Aunque en inicio parezca que no es necesario, ayuda a organizar mejor la prueba. “Son tantas que el cerebro se cansa. Se llega al punto de que no se comprende lo que se lee. Es imposible conservar la atención de forma sostenida durante tantas horas”, detalla.
Cambios
Tras superar el reto para ser residente, le queda esperar al anuncio del resultado y ver con qué cartas juega para empezar su EIR. La residencia en enfermería tiene un recorrido menor al de medicina, que lleva vigente muchos años.
Sin embargo, cada vez esta titulación gana más impulso. A pesar de que se ha evolucionado en este campo, la joven cree que aún es preciso progresar. “El cambio principal que debería darse es el aumento de la especialización de la profesión”, ha indicado.
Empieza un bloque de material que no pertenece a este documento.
(* ===== verification/ServerMain.v ===== *)
(** * The server's [main] (grainlift-server/src/main.rs)

    The process from the command line to its exit status: tracing, the loaded
    configuration, the manager, the RPC server and the HTTP state built from it,
    the listeners on the files and sockets they use, the requests it serves, and
    the shutdown.  What clap, tracing, axum and the operating system answer are
    the fields of [Host]. *)

From S2P Require Import Prelude Tls Adbc WireError Options Arrow Framing Envelope Partitions.
From S2P Require Import Config Backend ResultCursor BindUpload Session SessionSteps Manager ManagerSteps.
From S2P Require Import LeaseTable ManagerRefinement Rpc Service ServiceSteps Startup.
From S2P Require Import Reference ReferenceIpc ReferenceBackend ReferenceRpc ReferenceService.

(** ** Command line and tracing *)






(** ** Signals *)

(** Which future of [shutdown_signal] completed, with what its handler gave. *)
Inductive Signal : Type :=
| CtrlC (received : result string unit)
| Terminate (handler : result string (option unit)).

(** [shutdown_signal]: the lines it logs.  A handler that cannot be installed
    completes its future as a signal does. *)
Definition shutdown_signal (s : Signal) : list string :=
  match s with
  | CtrlC (Err _) => ["could not install Ctrl-C handler"]
  | Terminate (Err _) => ["could not install SIGTERM handler"]
  | CtrlC (Ok _) | Terminate (Ok _) => []
  end ++ ["shutdown signal received"].

Section Main.
Context `{AdbcCore} `{RustFmt} `{ArrowCrate} `{!IpcCrate} `{FileSystem} `{AdbcOptions} `{!Backend}.
Context `{Base64} `{Hmac} `{VgiRpc} `{!StructCrate} `{!WireRecords}.
Context `{!Json WireAdbcError} `{!Json BindCursor} `{!Json ResultCursor}.
Context `{!PeerAuth} `{!Toml} {W : Type} `{!TextFiles W} `{!TlsFiles W} `{!MutualTls W} `{!IrohListen W}.
Context (uuid : nat → string) (system_now : Global → nat → Z) (display_socket : SocketAddr → string).

(** ** What is served *)





(** The routes next to those of the RPC router. *)
Definition health_routes : list (string * Z) := [("/healthz", liveness); ("/readyz", readiness)].

(** ** The environment *)


(** ** Start *)








(** ** The whole process *)



(** ** What it does *)











End Main.

(** ** Example *)

Section Example.
#[local] Existing Instance simple_core.
#[local] Existing Instance simple_fmt.
#[local] Existing Instance ref_arrow.
#[local] Existing Instance ref_ipc.
#[local] Existing Instance ref_files.
#[local] Existing Instance ref_options.
#[local] Existing Instance ref_backend.
#[local] Existing Instance ref_base64.
#[local] Existing Instance ref_hmac.
#[local] Existing Instance ref_rpc.
#[local] Existing Instance ref_struct.
#[local] Existing Instance ref_records.
#[local] Existing Instance ref_json_error.
#[local] Existing Instance ref_json_bind.
#[local] Existing Instance ref_json_result.
#[local] Existing Instance ref_peers.
#[local] Existing Instance string_files.

(** A file is its name, and one of them is the example configuration. *)
#[local] Instance named_files : TextFiles (list string) := {|
  read_to_string path w := (Ok path, w ++ [path])
|}.
#[local] Instance named_config : Toml := {|
  toml_from_str contents :=
    if bool_decide (contents = "grainlift.toml") then Ok example_config else Err "missing field"
|}.
#[local] Instance no_mutual_tls : MutualTls (list string) := {|
  TcpMutualTlsConfig := unit;
  mutual_tls_new _ _ _ _ := Ok tt;
  with_handshake_timeout _ t := Ok t
|}.
#[local] Instance no_iroh : IrohListen (list string) := {|
  write_file _ _ := mret tt;
  IrohSecretKey := unit;
  iroh_secret_from_str _ := Ok tt;
  EndpointBuilder := unit;
  endpoint_builder := tt;
  builder_secret_key _ b := b;
  builder_alpns _ b := b;
  builder_disable_relays b := b;
  VGI_IROH_ALPN := [];
  IrohEndpoint := unit;
  builder_bind _ := mret tt;
  endpoint_id _ := "";
  endpoint_ip_addrs _ := [];
  endpoint_info_json _ _ := Ok []
|}.





End Example.
Definition Puzzle_factory (GetBufferCount : string -> Z) (FLAGS_virtual_losses : Z)
    (FLAGS_model : string) (parallel_games : Z) : DualNetFactory :=
  NewDualNetFactory GetBufferCount FLAGS_virtual_losses FLAGS_model parallel_games.

(** ** The random seed of a thread *)

(** The seed that [SelfPlayer::GameOptions::Init], [PairEvaluator::ThreadRun]
    and [GtpEvaluator::ThreadRun] give the player of thread [thread_id]:
    [random_seed] is unsigned and 64 bits wide, like [FLAGS_seed] that it is
    copied from, and the product is one of [int]s. *)
Definition thread_random_seed (random_seed thread_id : Z) : Z :=
  if negb (random_seed =? 0)
  then SizeT.wrap (random_seed + Int.mul 1299283 thread_id)
  else random_seed.

(** ** SelfPlayer::ThreadRun: the Bigtable specification *)

(** The start of [ThreadRun]: the pieces of [FLAGS_output_bigtable] between
    commas and [use_bigtable], unless the check on them is fatal. *)
Definition bigtable_check (FLAGS_output_bigtable : string)
  : outcome (list string * bool) :=
  let bigtable_spec := StrSplit "," FLAGS_output_bigtable in
  let use_bigtable := (length bigtable_spec =? 3)%nat in
  if negb (is_empty FLAGS_output_bigtable) && negb use_bigtable then Fatal
  else Done (bigtable_spec, use_bigtable).

(** ** LogEndGameInfo: the bad resignation *)

(** What [LogEndGameInfo] reads of a node of the history. *)
Record HistoryNode := {
  node_Q : spec_float;
  node_Q_perspective : spec_float
}.

(** The loop over the history, from move [i] on: the move it reports as a
    bad resignation, if any. *)
Fixpoint bad_resign_from (i : nat) (history : list HistoryNode)
    (resign_threshold result : spec_float) : option nat :=
  match history with
  | [] => None
  | node :: history' =>
      if SFltb (node_Q_perspective node) resign_threshold then
        if negb (Bool.eqb (SFltb (node_Q node) float_zero)
                          (SFltb result float_zero))
        then Some i else None
      else bad_resign_from (S i) history' resign_threshold result
  end.

Definition LogEndGameInfo_bad_resign (resign_enabled : bool)
    (resign_threshold result : spec_float) (history : list HistoryNode)
  : option nat :=
  if negb resign_enabled
  then bad_resign_from 0 history resign_threshold result
  else None.

(** ** GtpClient: the other methods *)

(** [Name]: the engine's answer to [name], or ["<unknown>"]. *)
Definition Name (c : GtpClient) : option (outcome (string * GtpClient)) :=
  match Send "name" c with
  | None => None
  | Some Fatal => Some Fatal
  | Some (Done (response, c)) =>
      Some (Done (default "<unknown>"%string response, c))
  end.

(** The constructor, once the engine runs and the pipes are open, [engine]
    being what the engine writes and [output_ok] how its end of the other
    pipe behaves: the client plays black first, and checks that the engine
    takes the board size [kN] and the komi, whose text is what
    [std::to_string] makes of it. *)
Definition GtpClient_new (kN : Z) (komi_text : string) (engine : list string)
    (output_ok : list string -> bool) : option (outcome GtpClient) :=
  let c := {| color_ := kBlack; input_ := engine; output_ := [];
              output_ok_ := output_ok |} in
  match Send ("boardsize " ++ Z_to_string kN) c with
  | None => None
  | Some Fatal => Some Fatal
  | Some (Done (None, _)) => Some Fatal
  | Some (Done (Some _, c)) =>
      match Send ("komi " ++ komi_text) c with
      | None => None
      | Some Fatal => Some Fatal
      | Some (Done (None, _)) => Some Fatal
      | Some (Done (Some _, c)) => Some (Done c)
      end
  end.
(* ===== verification/Prelude.v ===== *)
(** * A verification library for Durable Streams

    The program is a protocol for append-only streams over HTTP: a reference
    server, a Cloudflare server, and clients, in TypeScript.  This library
    models its core and proves what makes it correct.  File names below are
    under [src/packages/].

    ** The parts, and where they are modelled

    The STORE ([server/src/store.ts], class [StreamStore]) keeps a map of streams.  A
    stream is a list of messages with their offsets; a fork shares the prefix
    of its source up to a fork offset, so a source that is deleted while it has
    forks is only marked (soft-deleted) and collected with its last fork.
    - Offsets: the text form of offsets, and the sums made of them.
    - Types: the records of [types.ts] and the errors the store throws.
    - Producer: validation of idempotent producers ([validateProducer],
      [commitProducerState]), and the Cloudflare server's version of it
      ([server-cloudflare/src/producer.ts]).
    - Text, Json, JsonInstance, JsonMode: UTF-8, base64, JSON values, and the JSON mode of both
      servers ([processJsonAppend], [formatJsonMessages]).  [JSON.parse] is the
      class [JsonLib] with the laws [JsonLaws]; JsonInstance is an instance.
    - StreamStore: one definition per method of the class, over an explicit
      state: the map, the pending long-polls, their timers, and the results of
      the promises already settled.
    - StoreLemmas, StoreSteps, StoreGraph, ForkRead: the
      recursion of the store; the abstract store (a step relation on maps of
      streams) that every operation refines; the invariants of the steps (the
      forest of forks with its reference counts, and the contents of streams);
      the log of a stream and what a read through its forks returns.
    - StoreTheorems: the theorems about the store.
    - ReaderRuns: the contract of a reader, which the three ways of reading
      implement, and a reader that polls while the store runs.
    - LongPoll: no promise of [waitForMessages] is forgotten, and an append
      wakes those it concerns.

    The FILE STORE ([server/src/file-store.ts], class [FileBackedStreamStore])
    keeps the same streams on disk: a record per stream (LMDB) and a file of
    frames.
    - FileFrames: frames, and the two loops that parse a file of them.
    - FileStore: one definition per method, over a [Disk] (records, and files
      with the number of their synced bytes), cut where the method awaits;
      [recover], and [crash], which says what a crash may leave of a disk.
    - FileRuns: the store at work: calls that await are tasks, with their locks,
      and an event is what happens next, a crash and restart included.
    - FileAbstract: the streams a disk stands for; FileInvariant, FileCreate,
      FileTasks: the operations, stage by stage, are steps
      of the abstract store of StoreSteps.  FileRecovery: what a crash leaves,
      and what the recovery makes of it.
    - FileTheorems: every step refines the abstract store.  FileReads: a read by
      byte positions is the window of the log that ReaderRuns
      promises; what is answered is kept.  FileScenarios: runs.

    The SERVER ([server/src/server.ts], class [DurableStreamTestServer]).
    - Http: requests, responses, tests on headers.
    - Server: one definition per handler, composed by [handleRequest].
    - ServerReads: GET and SSE implement the reader of ReaderRuns.
    - ServerWrites, ServerCreate: what POST and PUT store, and their repetition.
    - Scenarios: a scripted session to which the theorems are applied.
    - Cursor ([server/src/cursor.ts], [server-cloudflare/src/cursor.ts]), Glob
      ([server/src/glob.ts]), PathEncoding ([server/src/path-encoding.ts]).

    The CLOUDFLARE server ([server-cloudflare/src/]) keeps each stream in a
    Durable Object of its own, with a database.  A fork and its source are two
    objects that can only call each other, so a reference is an edge in the
    source's tables, announced before it is taken (an intent) and given back by
    a release that is queued until it is delivered.
    - WorkerHandler ([handler.ts]): what the router answers itself, and what it
      makes of an object's response.
    - SqliteStore ([store.ts], class [SqliteStore]): the tables of one object.
      StreamObject, ObjectCreate, ObjectRead, ObjectWrite ([stream-object.ts],
      class [StreamObject]): one definition per method, cut where it awaits
      another object, its lock or messages.  CloudflareWorld: the network of
      objects; an event is what happens next anywhere - a request, an alarm, a
      call that is run, answered or lost, an object thrown out of memory.
    - CloudflareErrors: a refused request leaves no trace.
    - CloudflareInvariant: the streams of all objects as one abstract store, and
      the invariant of the fork protocol.  CloudflareMoves: what one statement may
      do to them.  CloudflareHandlers, CloudflareForks: what a waiting task relies
      on, and that every turn of every method keeps it and the invariant.
      CloudflareEvents: so does every event.  CloudflareTheorems: the theorems.
    - CloudflareReads: a GET through a chain of forks ends with a window of the log.
    - CloudflareProducer: the object is an endpoint of ProducerRuns.
    - CloudflareScenarios: runs, those included that end where the server does not
      mean to be.

    Server and client share Sse: [encodeSSEData] of the server, and the client's parser
    [client/src/sse.ts] over a byte stream cut into chunks anywhere.

    The CLIENT ([client/src/]).  Its idempotent producer
    ([idempotent-producer.ts], class [IdempotentProducer]):
    - ClientProducer: one definition per method, cut where the method awaits.
    - ProducerRuns: the producer, a network and an endpoint, as a step relation;
      what the client relies on is the class [ProducerEndpoint].
    - ProducerOnce: the invariant of the runs.  ProducerServer: the server is such
      an endpoint, and what a producer sends to it is stored exactly once.
    - ProducerScenarios: runs.

    Its read session ([response.ts], [stream-response-state.ts], [stream-api.ts]):
    - ResponseState: the position of a session (offset, cursor, up to date,
      closed) as each kind of reply moves it.  ReadableStream: the controller
      of the platform's stream, as WHATWG defines it.
    - StreamResponse: the object behind [stream()], its [pull] cut at every
      await, over the events that the network, the consumer, visibility and
      timers bring, the requests it makes and how it starts.
    - ReadSession: the invariant of a session.  ReadProgress: a read that waits
      is always answered by something under way.
    - ReadDelivery: a session against any endpoint of class [ReadEndpoint] hands
      over the log of the stream, once and in order; ReadServer: the server is
      such an endpoint.  ReadScenarios: runs.

    SUBSCRIPTIONS ([server/src/subscription-manager.ts], [subscription-routes.ts],
    [crypto.ts]).  A subscription watches streams and is woken, by a webhook or through
    a wake stream, when one has data past the acknowledged offset.
    - JsMap: a JavaScript [Map] in its order.  Text: [encodeURIComponent] and its
      inverse.  Tokens: callback tokens and webhook signatures ([crypto.ts]).
    - Subscription: one definition per method of [SubscriptionManager].  A
      subscription is an object of a heap, because timers and deliveries in
      flight go on referring to it after it was deleted.  The store is seen
      through the class [SubscriptionStreamStore] and its laws;
      SubscriptionStore shows that [StreamStore] keeps them.
    - SubscriptionLemmas: what a method about one object leaves alone ([acts]).
      Acks: acknowledgements are all or nothing.  Wakes: when a subscription is
      [good], and that every method keeps it so.  WakeEvents, WakeHistory: the
      events of a manager, and the theorems about all its histories.
    - SubscriptionRoutes, RouteTheorems: the HTTP interface, and what it accepts.
    - SubscriptionScenarios: scripted lives, and runs that end where the manager
      does not mean to be.

    STATE IN A STREAM ([state/src/]).  StreamDb: change events, [MaterializedState],
    the schema's helpers, and [createStreamDB] over collections of @tanstack/db, which
    are a class with laws; both show the same rows.

    ** Conventions

    A method that changes state or throws is a function in the state and error
    monad [M] of this file; the clock, random numbers and what a timer or the
    network decides are arguments.  A read-modify-write that the source does
    without an [await] is one step; where the source waits, the definition ends
    and another one goes on from there.  A JavaScript number used as an integer
    is a [Z]; where it can leave the safe integers, [dbl] rounds as IEEE does.
    A string is a list of bytes (UTF-8), and [<] on strings compares them
    bytewise, which agrees with JavaScript on offsets and on ASCII.

    ** Fuel

    [deleteWithCascade_fuel] and [readForkedMessages_fuel] get one more unit
    than there are streams.  For the first, StoreLemmas proves that any such
    fuel gives the recursive equation; for the second, ForkRead proves that it
    returns on every forest of forks (FileReads does so for the file store), and
    running out is [StackOverflow], which
    [expired_source_cycle] shows to be what a cycle of forks does.  The other
    recursions are structural, or run over the input they consume.
    [decodeURIComponent] gets the length of its input; Text proves that more changes
    nothing.  The file store's [cascade_from] gets one more unit than there are
    records and long-polls, each of its calls removing one of them.

    ** What is not modelled, and why

    Third-party and platform code is a parameter: [JSON.parse], [Date], zlib,
    SHA-256, HMAC, the network, LMDB.  Starting and stopping the Node server, the
    delays of injected faults, and logging are I/O.  A number literal of more than
    308 digits (JavaScript's Infinity) is outside the model of [Number].  The
    handlers of the server are modelled as running without interleaving
    between two [await]s of values that are already there.  The loop of
    [onStreamAppend] is one step, although it awaits each subscription's wake in
    turn; and a request of a subscription with a field of a type that the code
    does not declare ends in [Untyped].  Of the
    read session, the methods that consume the response stream ([body], [json],
    [text], the streams and the subscribers) are left out, and the theorems on
    delivery are about the sessions without SSE.  Of the file
    store, the answers of long-polls, the pool of file handles and the coalescing of
    syncs are left out (how many long-polls wait on a path matters to a deletion, and
    is given by the class [LongPolls]; the theorems are about a store without any), a record that is put takes effect and is durable in one step,
    and a synced file is taken to be in its directory.
    Of the Cloudflare server, what the platform promises is taken as it is: a
    turn between two waits is atomic and durable, an object exists once, the calls
    of an object that is thrown out of memory are not run any more, and a new
    UUID is new.  The pump of an SSE response begins in a turn of its own, after
    the response; the migration of old schemas is left out. *)

(** * Prelude: JavaScript strings and numbers, shared lemmas and automation *)

From stdpp Require Export prelude gmap strings list numbers.
From Stdlib Require Export ZArith.
From Stdlib Require Import Lia.
From Stdlib Require Export Ascii.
Plantea que dotar a los sanitarios de este ámbito es un seguro para evitar ser “multitarea” e ir de un servicio a otro. “No deberían seguir permitiendo y normalizando trabajar hasta en tres y en cuatro áreas diferentes en el mismo mes”, remarca.
“Se necesitan más especialidades y que las mismas sean reconocidas para optimizar al máximo el desarrollo de las funciones de las enfermeras”, asevera. A su juicio en el presente no hay suficientes plazas y ramas.
A pesar de que es un proceso difícil, esta ceutí invita a otros enfermeros que estudian el grado a hacer el EIR. “Es un camino duro si le pones empeño, pero el resultado es satisfactorio. El tiempo invertido en formarse y en ser mejor en lo que a uno le gusta nunca es tiempo perdido”, concluye.